The ratio of rated DG to system fault level is used as a proxy for percentage voltage disturbance.

This ensures in-specification of voltage variation, subject to pre-DG loss voltages.

Table 4-2 presents busbars ranking based on fault level.

1 A QDS is a time series load flow simulation performed at hourly intervals over a 24-hour period.

Table 4-2: Ranking Busbars Code 3  Fault level Max RE Size

MV LB 200 MVA 8 MVA

MV NB 300 MVA 12 MVA

MV NB 500 MVA 20 MVA

HV NB 625 MVA 25 MVA

4.7.5 Profiling power system busbars for DG sizing

Profiling load and network busbars to DG profiles classifies the expected impact of load and loss decrease. Profiling informs the degree of reverse power flow. Load busbars are assigned dominant downstream load profiles. Network busbars are assigned aggregated downstream load profiles.

Prefixing “A” to the profile category supports analysis in large systems. QDS supports profiling.

Table 4-3: Profiling Busbars Code Load Profile DG Profile

MV LB Rural Solar PV (SPV)

MV LB Bulk SPV

MV LB Munic SPV

HV NB A_Rural SPV

EHV NB A_Bulk SPV

Table 4-3 is populated with only SPV.

4.7.6 Activating DG for placement

Power Factory variation and expansion stages were configured using standardized solar PV generation models. DG connections arranged by voltage are connected to load and network busbars. Each bus was assigned a generation day. No two busbars had more than one generation connection. Size DG according to ranking. Match generator transformers to generation output.

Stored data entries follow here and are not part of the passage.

Lemma drain_reaches_database_witness :
  ∃ st', drain_upto ex_rng 2 run_1 = Done st' () ∧ quiescent (ws_bw st') ∧
    db_of st' !! array_bytes ex_key = Some ex_data.
Proof.
  destruct (drain_reaches_database ex_rng run_1) as (st' & ls & E & _ & _ & Hq & _ & Hv).
  - apply ex_order.
  - apply (BufferWrite_wf ex_key ex_slice ex_bw); [apply ex_wf|]. apply ok_done. test.
  - by eexists.
  - by repeat constructor.
  - exists st'. split_and!; [exact E|exact Hq|]. rewrite Hv. vm_compute. reflexivity.
Defined.

Lemma flush_correct_witness :
  ∃ st', flush ex_rng 1 run_2 = Done st' () ∧ ws_bw st' = set_buffer 1 ∅ (ws_bw run_2).
Proof.
  destruct (flush_correct ex_rng 1 run_2 (default ∅ (bw_buffers (ws_bw run_2) !! 1))) as (st' & E & _ & Hb & _).
  - apply ex_order.
  - apply some_default. test.
  - exists st'. split; [exact E|exact Hb].
Defined.

(** A flush on a database that is full: the instance of the library admits no key. *)
Lemma failed_flush_loses_writes_witness :
  ∃ st st', @flush (MemMdbx.ops (Some 0)) ex_rng 1 st = Done st' () ∧
    view (H0 := MemMdbx.laws (Some 0)) st ex_key = Some ex_data ∧
    view (H0 := MemMdbx.laws (Some 0)) st' ex_key = None.
Proof.
  set (st := @MkWs (MemMdbx.ops (Some 0)) ex_heap ex_mdbx
       (@MkBW (MemMdbx.ops (Some 0)) (@MkDb (MemMdbx.ops (Some 0)) ex_node 0 tt)
          [[]; []] [∅; {[ex_key := ex_slice]}] 512 500 false 2 [WLoop; WLoop]) []).
  exists st, (final (flush ex_rng 1 st) st).
  assert (flush ex_rng 1 st = Done (final (flush ex_rng 1 st) st) ()) as E
    by (apply ok_done; test).
  split; [exact E|].
  apply (failed_flush_loses_writes (H0 := MemMdbx.laws (Some 0)) ex_rng 1 st
    (final (flush ex_rng 1 st) st) {[ex_key := ex_slice]} ex_key ex_slice).
  - apply (wf_set_buffer 1 {[ex_key := ex_slice]}
      (@MkBW (MemMdbx.ops (Some 0)) (@MkDb (MemMdbx.ops (Some 0)) ex_node 0 tt)
          (replicate 2 []) (replicate 2 ∅) 512 500 false 2 [WLoop; WLoop])).
    + apply (wf_fresh _ 512 500 false 2); [lia|done].
    + intros key s [<- _]%lookup_singleton_Some. vm_compute. reflexivity.
  - apply ex_order.
  - reflexivity.
  - test.
  - reflexivity.
  - exact E.
  - vm_compute. discriminate.
Defined.
(* ===== verification/RestartWitnesses.v ===== *)
(** The properties of a gnet server that is started again, at concrete states. *)
From S2P Require Import Prelude GoRuntime Lifecycle Restart RestartStop RestartSim.

Definition ex_engine_Stop (p : engine_pc) : option error :=
  match p with ERun => None | _ => Some (External "gnet" "ErrEmptyEngine") end.

Lemma ex_engine_Stop_serving p : ex_engine_Stop p = None → p = ERun.
Proof. by destruct p. Qed.

Definition server_after (k : kind) (ls : list rlabel) : rserver :=
  match rrun k ex_engine_Stop None ls new_rserver with Done s _ => s | _ => new_rserver end.

(** A run in which every [Start] is called when the others are over. *)
Fixpoint one_by_one (k : kind) (ls : list rlabel) : Go rserver () :=
  match ls with
  | [] => mret ()
  | l :: ls => λ s,
      if decide (l = RStart → Forall (λ x, call_over x = true) (r_calls s))
      then (rexec k ex_engine_Stop None l;; one_by_one k ls) s else Blocked
  end.

Lemma one_by_one_sequential k ls s s' :
  sequential k ex_engine_Stop None s → one_by_one k ls s = Done s' () →
  sequential k ex_engine_Stop None s'.
Proof.
  revert s. induction ls as [|l ls IH]; intros s Hs; simpl; [by intros [= <-]|].
  case_decide as Hl; [|done]. unfold mbind, go_bind.
  destruct (rexec _ _ _ l s) as [s1 []| |] eqn:E; try done.
  apply IH. by eapply sequential_step.
Qed.

(** One call of [Start], up to its [select] and to the send of its engine. *)
Definition starting (c : nat) : list rlabel := [RStart; RLaunch c; RSelect c; RBoot c].
Definition coming_up (c : nat) : list rlabel := starting c ++ [RToken c (Some c); RClose c].

(** A UDP server whose second call of [Start] is about to return, after a first one that
    is up: the handshake completes. *)
Definition udp_again : list rlabel := coming_up 0 ++ starting 1.

Lemma sequential_starts_are_safe_witness :
  ∃ ls s' x', rrun KUdp ex_engine_Stop None ls (server_after KUdp udp_again) = Done s' () ∧
    r_calls s' !! 1 = Some x' ∧ c_pc x' = CUp ∧ c_engine x' = Serving.
Proof.
  destruct (sequential_starts_are_safe KUdp ex_engine_Stop None ex_engine_Stop_serving
    (server_after KUdp udp_again)) as (_ & _ & Hup).
  - apply (one_by_one_sequential KUdp udp_again new_rserver); [apply sequential_new|].
    vm_compute. reflexivity.
  - apply (Hup 1 (MkCall ErrEmpty (CSelect 5) (Sending 5)) 5 5); vm_compute; reflexivity.
Defined.

(** A UDP server with two engines, stopped; its tickers are called. *)
Definition udp_twice : list rlabel := coming_up 0 ++ coming_up 1.

Lemma stop_ends_every_engine_witness :
  let s := server_after KUdp (udp_twice ++ [RStop; RTick 0; RTick 1]) in
  engine_is s 0 Ended ∧ engine_is s 1 Ended.
Proof.
  pose proof (stop_ends_every_engine KUdp ex_engine_Stop None ex_engine_Stop_serving
    (server_after KUdp udp_twice) (server_after KUdp (udp_twice ++ [RStop]))
    (server_after KUdp (udp_twice ++ [RStop; RTick 0; RTick 1])) None [RTick 0; RTick 1]) as H.
  split; apply H; try discriminate; try (vm_compute; reflexivity);
    apply (bool_decide_unpack _); vm_compute; exact I.
Defined.

(** A TCP server with two engines: [Stop] ends the second one, the first one goes on
    although [Stop] is called again and its ticker runs. *)
Lemma tcp_superseded_engine_never_ends_witness :
  engine_is (server_after KTcp (udp_twice ++ [RStop; RTick 0; RStop; RTick 0])) 0 Serving.
Proof.
  apply (tcp_superseded_engine_never_ends KTcp ex_engine_Stop None ex_engine_Stop_serving
    udp_twice [RStop; RTick 0; RStop; RTick 0] (server_after KTcp udp_twice) _ 0).
  - reflexivity.
  - vm_compute. reflexivity.
  - vm_compute. reflexivity.
  - vm_compute. discriminate.
  - vm_compute. reflexivity.
  - intros err Hin. repeat (apply elem_of_cons in Hin as [Hin|Hin]; [discriminate Hin|]).
    by apply not_elem_of_nil in Hin.
Defined.

(** Two overlapping calls of [Start] of a TCP server that was started and stopped before:
    when the first one has returned, [Stop] does not keep the other engine from its panic. *)
Lemma early_restart_crashes_witness :
  ∃ s1 s2, let s := server_after KTcp (coming_up 0 ++ [RStop] ++ overlapping 1) in
    rrun KTcp ex_engine_Stop None (token KTcp 1 1 ++ [RClose 1]) s = Done s1 () ∧
    rrun KTcp ex_engine_Stop None [RStop] s1 = Done s2 () ∧
    rexec KTcp ex_engine_Stop None (RSend 2) s2 = Panicked PanicSendClosed.
Proof.
  destruct (early_restart_crashes KTcp ex_engine_Stop None ex_engine_Stop_serving
    (server_after KTcp (coming_up 0 ++ [RStop] ++ overlapping 1))) as (_ & _ & H).
  destruct (H 1 1 2) as (s1 & E1 & _ & Hd & _); [by split; vm_compute|].
  assert (∃ s2, rrun KTcp ex_engine_Stop None [RStop] s1 = Done s2 ()) as [s2 E2].
  { vm_compute in E1. injection E1 as <-. eexists. vm_compute. reflexivity. }
  exists s1, s2. split; [exact E1|]. split; [exact E2|]. by apply (Hd [RStop]).
Defined.

(** A UDP server that is started, stopped and ticked: its life in the coarser steps. *)
Lemma one_call_refines_Lifecycle_witness :
  ∃ s, run KUdp ex_engine_Stop None [Call_Start; Boot; Sel_started; Call_Stop; Tick_engine] NewServer
       = Done s () ∧ epc s = EDown ∧ spc s = SUp.
Proof.
  destruct (one_call_refines_Lifecycle KUdp ex_engine_Stop None ex_engine_Stop_serving
    (coming_up 0 ++ [RStop; RTick 0]) (server_after KUdp (coming_up 0 ++ [RStop; RTick 0])))
    as [Hr _].
  - vm_compute. reflexivity.
  - vm_compute. lia.
  - exists (life_of KUdp (server_after KUdp (coming_up 0 ++ [RStop; RTick 0]))).
    split; [exact Hr|]. split; vm_compute; reflexivity.
Defined.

Configure the station controller to deliver unit power factor at the point of connection. Ensure solar PV farm delivers rated unity power (accounting for farm losses) at the point of connection.

DIgSILENT Programming Language (DPL) script ensured efficient and effective case file set up.

4.7.7 Evaluate DG sizing for voltage variation

Voltage variation tests carried out on load and network busbar confirms Grid Code requirement for loss of generation. Valid voltage variation results confirm continuation for QDS and static time based load flow. Results are generated by running a DPF grid and system summary report. Invalid voltage variation results warrant reduction in sizing of DG and repeating the activity.

4.7.8 Optimal selection process

Selection compared pre- and post-DG results aimed at optimum placement to reduce grid losses.